Disappointed with that were not only the developers, but also the large contingent present from the Creative Cauldron performing arts and learning theater, who just last week inked the deal to move into the project with 5,000 square feet facing onto Broad Street. The highly-acclaimed small theater program is facing the expiration of its current lease in the Pearson Square building on S. Maple in two years, and is eager to have a new home for making a seamless move by June 2019.

The common issue for both projects is that the developers want the Council’s blessing to build without having any signed leases to confirm who will occupy them.

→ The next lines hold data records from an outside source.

(** * Xenonite Mission Control: the simulation core

    A shallow embedding of the collision threat scoring engine
    (js/cts-engine.js), of the coordinate conversion, the propagation
    wrappers and the satellite store of the orbital module
    (js/orbital.js), of the frame scheduler (js/app.js) and of the
    loader of element sets (js/data-loader.js), with the properties the
    specification states about them and further properties of the code.
    The libraries the code calls (THREE.js for distances, satellite.js
    for parsing and propagation) are parameters.

    Numbers.  A JavaScript number is modelled as an exact rational, or one
    of NaN, +Infinity, -Infinity.  The rounding error of IEEE doubles and
    the sign of zero are not modelled.  The time value of a [Date] is a
    whole number of milliseconds, so it is an integer here, and there is
    none for an Invalid Date. *)

From Stdlib Require Import ZArith QArith Qabs Qround List Bool Lia Lqa.
From Stdlib Require Import Sorted Permutation.
From Stdlib Require String.
Import ListNotations.

Open Scope Q_scope.

(* ================================================================== *)
(** ** JavaScript numbers *)
(* ================================================================== *)

Module JS.

Inductive num : Type :=
| Fin (q : Q)
| NaN
| PosInf
| NegInf.

Definition isNaN (n : num) : bool :=
  match n with NaN => true | _ => false end.

Definition isFinite (n : num) : bool :=
  match n with Fin _ => true | _ => false end.

(** Unary minus. *)
Definition neg (n : num) : num :=
  match n with
  | Fin q => Fin (- q)
  | NaN => NaN
  | PosInf => NegInf
  | NegInf => PosInf
  end.

(** [a + b] *)
Definition add (a b : num) : num :=
  match a, b with
  | NaN, _ | _, NaN => NaN
  | Fin x, Fin y => Fin (x + y)
  | PosInf, NegInf | NegInf, PosInf => NaN
  | PosInf, _ | _, PosInf => PosInf
  | NegInf, _ | _, NegInf => NegInf
  end.

(** [a - b] *)
Definition sub (a b : num) : num := add a (neg b).

(** An infinity scaled by a finite factor. *)
Definition scaleInf (inf : num) (x : Q) : num :=
  match x ?= 0 with
  | Eq => NaN
  | Gt => inf
  | Lt => neg inf
  end.

(** [a * b] *)
Definition mul (a b : num) : num :=
  match a, b with
  | NaN, _ | _, NaN => NaN
  | Fin x, Fin y => Fin (x * y)
  | Fin x, inf => scaleInf inf x
  | inf, Fin y => scaleInf inf y
  | PosInf, PosInf | NegInf, NegInf => PosInf
  | PosInf, NegInf | NegInf, PosInf => NegInf
  end.

(** [a / b] *)
Definition div (a b : num) : num :=
  match a, b with
  | NaN, _ | _, NaN => NaN
  | Fin x, Fin y =>
      match y ?= 0 with
      | Eq => match x ?= 0 with Eq => NaN | Gt => PosInf | Lt => NegInf end
      | _ => Fin (x / y)
      end
  | Fin _, _ => Fin 0
  | inf, Fin y => match y ?= 0 with Lt => neg inf | _ => inf end
  | _, _ => NaN
  end.

(** The order of two numbers; none when either is NaN. *)
Definition cmp (a b : num) : option comparison :=
  match a, b with
  | NaN, _ | _, NaN => None
  | Fin x, Fin y => Some (x ?= y)
  | PosInf, PosInf | NegInf, NegInf => Some Eq
  | PosInf, _ | _, NegInf => Some Gt
  | NegInf, _ | _, PosInf => Some Lt
  end.

(** [a < b] *)
Definition lt (a b : num) : bool :=
  match cmp a b with Some Lt => true | _ => false end.

(** [a > b] *)
Definition gt (a b : num) : bool :=
  match cmp a b with Some Gt => true | _ => false end.

(** [a >= b] *)
Definition ge (a b : num) : bool :=
  match cmp a b with Some Gt | Some Eq => true | _ => false end.

(** [a <= b] *)
Definition le (a b : num) : bool :=
  match cmp a b with Some Lt | Some Eq => true | _ => false end.

(** [Math.round]: the nearest integer, halves rounded up. *)
Definition round (n : num) : num :=
  match n with
  | Fin q => Fin (inject_Z (Qfloor (q + (1 # 2))))
  | other => other
  end.

(** [Math.min(a, b)] *)
Definition min (a b : num) : num :=
  match cmp a b with
  | None => NaN
  | Some Gt => b
  | Some _ => a
  end.

(** [Math.max(a, b)] *)
Definition max (a b : num) : num :=
  match cmp a b with
  | None => NaN
  | Some Lt => b
  | Some _ => a
  end.

(** A number that is a whole number between [lo] and [hi]. *)
Definition integerIn (lo hi : Z) (n : num) : Prop :=
  exists z : Z, n = Fin (inject_Z z) /\ (lo <= z <= hi)%Z.

(** Equality of numbers up to the representation of a fraction. *)
Definition eqv (a b : num) : Prop :=
  match a, b with
  | Fin x, Fin y => x == y
  | NaN, NaN | PosInf, PosInf | NegInf, NegInf => True
  | _, _ => False
  end.

End JS.

Import JS.

(* ================================================================== *)
(** ** The collision threat scoring engine (js/cts-engine.js) *)
(* ================================================================== *)

(** A [THREE.Vector3]. *)
Record Vector3 : Type := mkVector3 { vx : num; vy : num; vz : num }.

Module CTSEngine.

(** Threat zones, in kilometres. *)
Definition DANGER_RADIUS : num := Fin 100.
Definition CRITICAL_RADIUS : num := Fin 10.
Definition EXTREME_RADIUS : num := Fin 5.

(** Scoring weights. *)
Definition DANGER_WEIGHT : num := Fin (1 # 2).
Definition CRITICAL_BONUS : num := Fin 50.
Definition EXTREME_BONUS : num := Fin 80.

Definition MAX_HISTORY : nat := 120.

(** An entry of the [threats] array: [{index, distance, threat}]. *)
Record Threat : Type := mkThreat
  { index : nat; distance : num; threat : num }.

(** The module's variables. *)
Record State : Type := mkState
  { historicalScores : list num;
    forceScore : option num;
    lastThreats : list Threat }.

Definition initial : State := mkState [] None [].

Inductive Status : Type := CRITICAL | WARNING | ELEVATED | NOMINAL.

(** [historicalScores.push(v)], then [shift()] when longer than
    [MAX_HISTORY]. *)
Definition pushHistory (v : num) (h : list num) : list num :=
  let h' := h ++ [v] in
  if (MAX_HISTORY <? length h')%nat then tl h' else h'.

(** [threats.sort((a, b) => a.distance - b.distance)]: a stable sort,
    closest first. *)
Fixpoint insertThreat (t : Threat) (l : list Threat) : list Threat :=
  match l with
  | [] => [t]
  | h :: r =>
      if lt (distance h) (distance t)
      then h :: insertThreat t r
      else t :: h :: r
  end.

Definition sortThreats (l : list Threat) : list Threat :=
  fold_right insertThreat [] l.

Section Engine.

(** [a.distanceTo(b)] of THREE.js, in scene units. *)
Variable distanceTo : Vector3 -> Vector3 -> num.

(** The callback of [debrisPositions.forEach], acting on the two
    accumulators [threatScore] and [threats]. *)
Definition analyzeDebris (playerPosition : Vector3)
    (acc : num * list Threat) (debrisPos : Vector3) (i : nat)
    : num * list Threat :=
  let '(threatScore, threats) := acc in
  let dist := distanceTo playerPosition debrisPos in
  let distanceKm := mul dist (Fin 1000) in
  if negb (isFinite distanceKm) || isNaN distanceKm then acc
  else if lt distanceKm DANGER_RADIUS then
    let proximityThreat :=
      mul (sub DANGER_RADIUS distanceKm) DANGER_WEIGHT in
    let threatScore := add threatScore proximityThreat in
    let threats := threats ++ [mkThreat i distanceKm proximityThreat] in
    if lt distanceKm CRITICAL_RADIUS then
      let threatScore := add threatScore CRITICAL_BONUS in
      if lt distanceKm EXTREME_RADIUS
      then (add threatScore EXTREME_BONUS, threats)
      else (threatScore, threats)
    else (threatScore, threats)
  else acc.

Fixpoint forEachDebris (playerPosition : Vector3)
    (debrisPositions : list Vector3) (i : nat)
    (acc : num * list Threat) : num * list Threat :=
  match debrisPositions with
  | [] => acc
  | debrisPos :: rest =>
      forEachDebris playerPosition rest (S i)
        (analyzeDebris playerPosition acc debrisPos i)
  end.

(** The accumulated [threatScore] and the [threats] array when the
    loop is over, before the score is rounded and capped. *)
Definition scanDebris (playerPosition : Vector3)
    (debrisPositions : list Vector3) : num * list Threat :=
  forEachDebris playerPosition debrisPositions 0%nat (Fin 0, []).

(** [calculateScore(playerPosition, debrisPositions)]: the returned
    score and the module's variables afterwards.  A null or undefined
    argument is [None].  The arguments are a [THREE.Vector3] and an
    array of them, on which the call returns; the call on other values,
    with the exception it can throw, is [CTSCall.calculateScore]
    below. *)
Definition calculateScore (playerPosition : option Vector3)
    (debrisPositions : option (list Vector3)) (s : State)
    : num * State :=
  match forceScore s with
  | Some f =>
      (f, mkState (pushHistory f (historicalScores s))
                  (forceScore s) (lastThreats s))
  | None =>
      match playerPosition, debrisPositions with
      | Some p, Some (d :: ds) =>
          let '(acc, threats) := scanDebris p (d :: ds) in
          let threatScore := min (round acc) (Fin 100) in
          (threatScore,
           mkState (pushHistory threatScore (historicalScores s))
                   (forceScore s)
                   (firstn 5 (sortThreats threats)))
      | _, _ =>
          (Fin 0, mkState (pushHistory (Fin 0) (historicalScores s))
                          (forceScore s) (lastThreats s))
      end
  end.

End Engine.

(** [getScoreStatus(score)] *)
Definition getScoreStatus (score : num) : Status :=
  if ge score (Fin 86) then CRITICAL
  else if ge score (Fin 61) then WARNING
  else if ge score (Fin 31) then ELEVATED
  else NOMINAL.

(** [getClosestThreats()] *)
Definition getClosestThreats (s : State) : list Threat := lastThreats s.

(** [getHistory()] *)
Definition getHistory (s : State) : list num := historicalScores s.

(** [setForceScore(score)]; [None] is [null]. *)
Definition setForceScore (score : option num) (s : State) : State :=
  match score with
  | None => mkState (historicalScores s) None (lastThreats s)
  | Some v =>
      mkState (historicalScores s)
              (Some (min (max (round v) (Fin 0)) (Fin 100)))
              (lastThreats s)
  end.

(** [resetHistory()] *)
Definition resetHistory (s : State) : State :=
  mkState [] (forceScore s) [].

End CTSEngine.

(* ================================================================== *)
(** ** The orbital module (js/orbital.js) *)
(* ================================================================== *)

Module OrbitalPropagator.

Definition SCALE_FACTOR : num := Fin 1000.
Definition MAX_ACTIVE_RENDER : nat := 500.

(** An ECI position object [{x, y, z}].  A property is a number, or
    [None] when it is missing or [typeof] does not give ['number']. *)
Record EciPosition : Type := mkEci
  { ex : option num; ey : option num; ez : option num }.

(** [eciToScenePosition(eciPosition)].  [threeLoaded] says whether the
    global [THREE] is defined; a null or undefined argument is [None]. *)
Definition eciToScenePosition (threeLoaded : bool)
    (eciPosition : option EciPosition) : option Vector3 :=
  match eciPosition with
  | None => None
  | Some e =>
      match ex e, ey e, ez e with
      | Some x, Some y, Some z =>
          if isNaN x || isNaN y || isNaN z then None
          else if negb (isFinite x) || negb (isFinite y)
                  || negb (isFinite z) then None
          else if negb threeLoaded then None
          else
            let x' := div x SCALE_FACTOR in
            let y' := div z SCALE_FACTOR in
            let z' := div (neg y) SCALE_FACTOR in
            if isNaN x' || isNaN y' || isNaN z' then None
            else Some (mkVector3 x' y' z')
      | _, _, _ => None
      end
  end.

(** The [position] and [velocity] properties of what
    [satellite.propagate] returns: [false], undefined, or an object. *)
Inductive Field : Type :=
| FFalse
| FUndefined
| FObject (p : EciPosition).

Record PositionAndVelocity : Type := mkPV
  { position : Field; velocity : Field }.

(** A call of the SGP4 library returns or throws. *)
Inductive Outcome : Type :=
| Returned (pv : PositionAndVelocity)
| Thrown.

(** The argument [pv.position] as [eciToScenePosition] tests it. *)
Definition truthy (f : Field) : option EciPosition :=
  match f with
  | FObject p => Some p
  | FFalse | FUndefined => None
  end.

Section Propagation.

(** A satellite record of the SGP4 library. *)
Variable Satrec : Type.

(** The test [position === satellite.error]. *)
Variable isSatelliteError : Field -> bool.

(** What [propagate] makes of the library's answer: null on an
    exception, on [position === false] and on
    [position === satellite.error]. *)
Definition propagateOutcome (o : Outcome)
    : option PositionAndVelocity :=
  match o with
  | Thrown => None
  | Returned positionAndVelocity =>
      if (match position positionAndVelocity with
          | FFalse => true
          | _ => false
          end) || isSatelliteError (position positionAndVelocity)
      then None
      else Some (mkPV (position positionAndVelocity)
                      (velocity positionAndVelocity))
  end.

In the case of Founder’s Row, Mill Creek will require a Council approval of a revision to its plan to accommodate its decision to substitute for a hotel with a large, age-restricted (55 and up) apartment building in addition to a movie theater, regular apartments and ample retail anchored by at least one large restaurant. But Tom Caldwell of Mill Creek assured the Council he will not be back seeking that OK until he has leases signed for the movie theater and restaurant, which he said Monday are both near at hand.

But the Council did not hide its disappointment in the project’s failure to move forward to date, and neither did neighbors to the site who spoke up. At least one business owner currently on the site, Ken Currle of the Sunoco station at 934 W. Broad St., complained that for years now he’s had to operate on a month-to-month lease arrangement which has handcuffed his ability to expand and renovate his site as his Sunoco parent company has desired.

Caldwell offered a “mea culpa” for the delays, and also for the unfortunate move at one point recently to divide the 7-Eleven parking lot that ran into a blizzard of public outrage and had to be quickly reversed. He said it was done to force an unresponsive 7-Eleven organization to the bargaining table to work out terms of that store’s exit from the site.

On the Insight project, the complaints coming from the Council were three-part: the inability to date to come to agreeable terms with neighbors on Lawton Street just behind the site in terms of proposed height and setback modifications; the lack of any signed leases for its retail component, which is also supposed to be anchored by a large restaurant; and lastly, a less-than-spectacular (in Mayor David Tarter’s view) overall proposal, in terms of the net tax yield it is projected to bring to the City. Attesting to the high quality and outstanding reputation of the developer, “You can do better,” Tarter told them in closing comments before the vote to defer action was taken (a 6-1 vote with Karen Oliver the lone dissenter).

Tarter also urged the Founder’s Row developers to renew efforts at finding a hotel option for its site. Whatever the reason for the loss of the earlier deal for a hotel there, he said, it could not be due to the lack of a market for one at that site, so he encouraged a redoubled effort to identify another hotel candidate.